Specifically, Foster asks the MAC's review to consider:

  1. Should the salary requirement for jobs on the SOL, in future, be whichever is higher of the going rate (rather than 20% less than the going rate) or £20,480, subject to an absolute minimum of £10.10 per hour?
  1. Which jobs on the current SOL should continue to be included, and which should be removed?
  1. Which jobs, if any, based on evidence provided by stakeholders, should be added to the SOL, at:
  1. Regulated Qualifications Framework (RQF) 6 or above?
  2. RQF 3-5?

Foster said: "The MAC's last SOL report, in September 2020, recommended several additions to the SOL at RQF3-5. We did not accept these recommendations then, other than those relating to the Health and Care Sectors, as we felt the time was not right to make such widescale changes while the Skilled Worker visa route was still bedding in and the state of the labour market emerging from Covid-19 restrictions was highly uncertain. Since then, the labour market picture has become clearer. We now consider the time is right to review shortages at these levels against the latest available evidence."

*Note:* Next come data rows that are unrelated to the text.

(* ===== verification/FlowSpec.v ===== *)
(** * Chains and groups: continuations are created exactly once

    A chain's next link is created if absent, so a redelivered predecessor
    creates nothing; a group's callback is created by the report that empties
    the SET of members not yet done, carrying the members' results in index
    order, whatever the order of the reports and however often they repeat. *)

From S2P Require Import Prelude GoLib Base Redis RedisFacts Client RdbCore RdbFlow Instances.
From S2P Require Import CoreSpec.
From Stdlib Require Import Ascii.

Module FlowSpec.
Import GoTime GoFloat GoStr Keys Task Redis RedisFacts Client RdbCore RdbFlow CoreSpec.

(** ** The group barrier *)

(** A report of a member: its slot in the SET, its index and its encoded
    result (empty: none). *)
Record report := MkReport {
  rp_slot : string;
  rp_index : Z;
  rp_result : string;
}.

(** The fixed arguments of a group's completion script. *)
Record group_args := MkGroupArgs {
  ga_group : string;
  ga_cbTask : string;
  ga_dest : string;
  ga_result : string;
  ga_encoded : string;
  ga_state : Z;
  ga_cbID : string;
  ga_mode : dest;
  ga_ttl : Z;
  ga_size : Z;
}.

Definition slots (l : list report) : gset string := list_to_set (map rp_slot l).

(** The results reported so far, by index as decimal digits. *)
Definition add_result (f : gmap string string) (r : report) : gmap string string :=
  if bool_decide (rp_result r = "") then f else <[itoa (rp_index r) := rp_result r]> f.

Definition results_of (l : list report) : gmap string string := foldl add_result ∅ l.

Lemma slots_app l l' : slots (l ++ l') = slots l ∪ slots l'.
Proof. unfold slots. by rewrite map_app, list_to_set_app_L. Qed.

Lemma slots_snoc l r : slots (l ++ [r]) = slots l ∪ {[rp_slot r]}.
Proof. rewrite slots_app. unfold slots at 2. simpl. by rewrite (right_id_L ∅ (∪)). Qed.

Lemma results_of_snoc l r : results_of (l ++ [r]) = add_result (results_of l) r.
Proof. apply foldl_snoc. Qed.

Section flow.
Context `{R : Redis} `{J : Json} (K : Keys).

Definition report_cmd (a : group_args) (r : report) : script Z :=
  groupCompleteCmd (ga_group a) (ga_cbTask a) (ga_dest a) (ga_result a) (rp_slot r)
    (ga_encoded a) (ga_state a) (ga_cbID a) (ga_mode a) (ga_ttl a)
    (rp_result r) (rp_index r) (ga_size a).

(** Reports of any members in any order, one after the other. *)
Fixpoint group_run (a : group_args) (l : list report) : script (list Z) :=
  match l with
  | [] => mret []
  | r :: l => x ← report_cmd a r; xs ← group_run a l; mret (x :: xs)
  end.

(** What the callback's body is once the members in [l] have reported. *)
Definition callback_body (a : group_args) (l : list report) : string :=
  if bool_decide (results_of l = ∅ ∨ ga_size a ≤ 0)%Z then ga_encoded a
  else cjsonSetGroupResults (ga_encoded a)
         (map (λ i, results_of l !! itoa (Z.of_nat i)) (seq 0 (Z.to_nat (ga_size a)))).

(** The barrier's state: who is missing, and the results so far. *)
Record gathered (a : group_args) (members : gset string) (l : list report) (m : keyspace)
    : Prop := MkGathered {
  gt_set : set_at m (ga_group a) = members ∖ slots l;
  gt_results : k_hash m !! ga_result a
               = if decide (results_of l = ∅) then None else Some (results_of l);
  gt_only : k_str m !! ga_result a = None ∧ k_set m !! ga_result a = None
            ∧ k_zset m !! ga_result a = None ∧ k_stream m !! ga_result a = None;
  gt_absent : key_exists m (ga_cbTask a) = false;
  gt_group : k_str m !! ga_group a = None ∧ k_hash m !! ga_group a = None
             ∧ k_zset m !! ga_group a = None ∧ k_stream m !! ga_group a = None;
}.

(** The barrier after it fired: the callback is stored and placed. *)
Record fired (a : group_args) (l : list report) (m : keyspace) : Prop := MkFired {
  fd_body : hget m (ga_cbTask a) "msg" = Some (callback_body a l);
  fd_state : hget m (ga_cbTask a) "state" = Some (itoa (ga_state a));
  fd_placed : match ga_mode a with
              | ToStream => ∃ e, (e, ga_cbID a) ∈ st_entries (stream_at m (ga_dest a))
              | ToZSet sc => zset_at m (ga_dest a) !! ga_cbID a = Some sc
              end;
  fd_gone : key_exists m (ga_group a) = false;
}.

(** The keys are those of one group on one queue. *)
Record args_ok (a : group_args) : Prop := MkArgsOk {
  ok_group_result : ga_group a ≠ ga_result a;
  ok_group_cb : ga_group a ≠ ga_cbTask a;
  ok_group_dest : ga_group a ≠ ga_dest a;
  ok_result_cb : ga_result a ≠ ga_cbTask a;
  ok_result_dest : ga_result a ≠ ga_dest a;
}.

Lemma key_exists_pexpire k ms m k' : key_exists (do_pexpire k ms m) k' = key_exists m k'.
Proof. done. Qed.

Lemma key_exists_of_set m k s : k_set m !! k = Some s → key_exists m k = true.
Proof. unfold key_exists. intros ->. by rewrite !orb_true_r. Qed.

Lemma add_result_nonempty f r :
  rp_result r ≠ "" → add_result f r ≠ ∅.
Proof. unfold add_result. intros ?. rewrite bool_decide_false by done. apply insert_non_empty. Qed.

(** Reading the results back, one index after the other. *)
Lemma readResults_spec key i n m :
  wps (readResults key i n)
    (λ l m', m' = m ∧ l = map (λ j, hget m key (itoa (i + Z.of_nat j))) (seq 0 n)) m.
Proof.
  revert i. induction n as [|n IH]; intros i; simpl; [by apply wps_ret|].
  apply wps_bind, wps_call. cbn [cmd_reply cmd_effect]. intros v ->.
  apply wps_bind. eapply wps_mono; [apply IH|]. intros vs m' [-> ->]. apply wps_ret.
  split; [done|]. rewrite Z.add_0_r. f_equal. rewrite <- seq_shift, map_map.
  apply map_ext. intros j. do 2 f_equal. lia.
Qed.

Lemma s_rem_ne k x s k' : k ≠ k' → s_rem k x s !! k' = s !! k'.
Proof.
  intros Hk. unfold s_rem. case_decide; [by rewrite lookup_delete_ne|by rewrite lookup_insert_ne].
Qed.

(** Whether a key exists depends on its own entries only. *)
Lemma key_exists_ext m m' k :
  k_str m' !! k = k_str m !! k → k_hash m' !! k = k_hash m !! k → k_set m' !! k = k_set m !! k →
  k_zset m' !! k = k_zset m !! k → k_stream m' !! k = k_stream m !! k →
  key_exists m' k = key_exists m k.
Proof. unfold key_exists. by intros -> -> -> -> ->. Qed.

Lemma key_exists_hset_ne k fvs m k' :
  k ≠ k' → key_exists (do_hset k fvs m) k' = key_exists m k'.
Proof. intros. apply key_exists_ext; [done|simpl|done..]. unfold h_set. by rewrite lookup_insert_ne. Qed.

Lemma key_exists_del k m k' :
  key_exists (del_key k m) k' = if decide (k = k') then false else key_exists m k'.
Proof.
  unfold key_exists; simpl. case_decide as E; [subst; by rewrite !lookup_delete_eq|].
  by rewrite !lookup_delete_ne by done.
Qed.

(** The first half of the script: the member leaves the SET and its result is
    kept. *)
Lemma gathered_srem a members l r m :
  args_ok a → gathered a members l m →
  gathered a members (l ++ [r])
    (if bool_decide (rp_result r = "") then do_srem (ga_group a) (rp_slot r) m
     else do_pexpire (ga_result a) (1000 * ga_ttl a)
            (do_hset (ga_result a) [(itoa (rp_index r), rp_result r)]
               (do_srem (ga_group a) (rp_slot r) m))).
Proof.
  intros [] [Hs Hr (H1 & H2 & H3 & H4) Ha (G1 & G2 & G3 & G4)].
  assert (set_at (do_srem (ga_group a) (rp_slot r) m) (ga_group a) = members ∖ slots (l ++ [r]))
    as Hset.
  { unfold set_at; simpl. rewrite s_at_rem, decide_True by done.
    change (set_at m (ga_group a) ∖ {[rp_slot r]} = members ∖ slots (l ++ [r])).
    rewrite Hs, slots_snoc. set_solver. }
  assert (key_exists (do_srem (ga_group a) (rp_slot r) m) (ga_cbTask a) = false) as Habs.
  { rewrite <- Ha. apply key_exists_ext; [done|done| |done|done]. by apply s_rem_ne. }
  destruct (bool_decide (rp_result r = "")) eqn:Hres.
  - assert (results_of (l ++ [r]) = results_of l) as E.
    { rewrite results_of_snoc. unfold add_result. by rewrite Hres. }
    constructor; rewrite ?E; [done|done| |done|done]. split_and!; [done| |done..].
    simpl. by rewrite s_rem_ne.
  - assert (results_of (l ++ [r]) = <[itoa (rp_index r) := rp_result r]> (results_of l)) as E.
    { rewrite results_of_snoc. unfold add_result. by rewrite Hres. }
    constructor; [done| | | |].
    + simpl. unfold h_set. rewrite lookup_insert_eq, E, decide_False by apply insert_non_empty.
      simpl. unfold h_at. rewrite Hr. by case_decide as E0; [rewrite E0|].
    + split_and!; [done| |done..]. simpl. by rewrite s_rem_ne.
    + rewrite key_exists_pexpire, key_exists_hset_ne by done. done.
    + split_and!; [done| |done..]. simpl. unfold h_set. by rewrite lookup_insert_ne.
Qed.

Lemma gathered_exists a members l m :
  gathered a members l m → members ⊈ slots l → key_exists m (ga_group a) = true.
Proof.
  intros [Hs _ _ _ _] Hm. unfold set_at, s_at in Hs.
  destruct (k_set m !! ga_group a) as [s|] eqn:E; [by eapply key_exists_of_set|].
  exfalso. by apply Hm, empty_difference_subseteq_L.
Qed.

Lemma gathered_left a members l m :
  gathered a members l m →
  (0 < Z.of_nat (size (set_at m (ga_group a))))%Z ↔ members ⊈ slots l.
Proof.
  intros [Hs _ _ _ _]. rewrite Hs. split.
  - intros Hlt Hsub. assert (members ∖ slots l = ∅) as E by set_solver.
    rewrite E, size_empty in Hlt. lia.
  - intros Hm. assert (size (members ∖ slots l) ≠ 0); [|lia].
    intros E%size_empty_inv%leibniz_equiv. by apply Hm, empty_difference_subseteq_L.
Qed.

For occupations classified below RQF3, Foster said that the Government continues to receive representations from various sectors for provision in the visa system for such jobs. The only occupation classified below RQF3 that is currently on the SOL is social care workers, which was added in December due to severe post-pandemic and post-Brexit shortages.

Foster noted that other ad hoc, temporary provisions had been added for occupations below RQF3 due to requests from industry, and he agreed that there should be a more formalised approach to such requests, as the MAC has suggested in an earlier report.

Foster added, however, that the Government is not minded to review the RQF3 threshold more widely or see it effectively undermined via additions to the SOL.

More broadly, Foster said the SOL needed to be time limited and sectors needed to show they had a strategy to end being reliant on migrant workers.

Foster stated: "No occupation should be on the SOL forever if migration is part of a successful plan to address shortage of a particular role in the UK Labour Market. Sectors must therefore present a realistic, time-bound strategy for ending their reliance on migration before such jobs can be added to the SOL to begin with. In a similar vein, occupations on the SOL must produce credible evidence to remain on the SOL when it comes to be reviewed in the future."

In a response sent last week, Professor Brian Bell, the chair of MAC, accepted the commission and endeavoured to report to the Government as early in Spring 2023 as possible.

Bell noted, however, that previous Office for National Statistics (ONS) data used by the MAC appears to have been incorrect and this would impact on the review.

Professor Bell said: "We have recently become aware of an issue with how the Office for National Statistics (ONS) have collected and applied these new occupational codes to various datasets that we use to inform our recommendations on the SOL and that Home Office use to determine eligibility for the Skilled Worker route. At present we do not have any confidence in this data such that we can reasonably use it to make any recommendations. ONS have announced that they will provide an update in September on the scale of the issue and how long it will take to fix."

The Confederation of British Industry (CBI) said in July that labour shortages are holding back growth in the UK. In a submission to the Business, Energy and Industrial Strategy Committee, the CBI said labour shortages are being felt across a variety of different sectors in lower and semi-skilled roles, including those which are not eligible for visas under the UK's new point-based immigration system.

The CBI commented: "The government should help businesses hire when domestic workers are not available by commissioning the Migration Advisory Committee (MAC) to recommend a new Shortage Occupation List and granting temporary visas for roles in obvious shortage until their review is finalised. Roles at all skills levels are important to the economy, so CBI members think there should be flexibility in the immigration system such that where there's evidence of persistent domestic labour shortages, as advised by the MAC, people in roles below RQF level 3 can enter the UK if the salary threshold is met."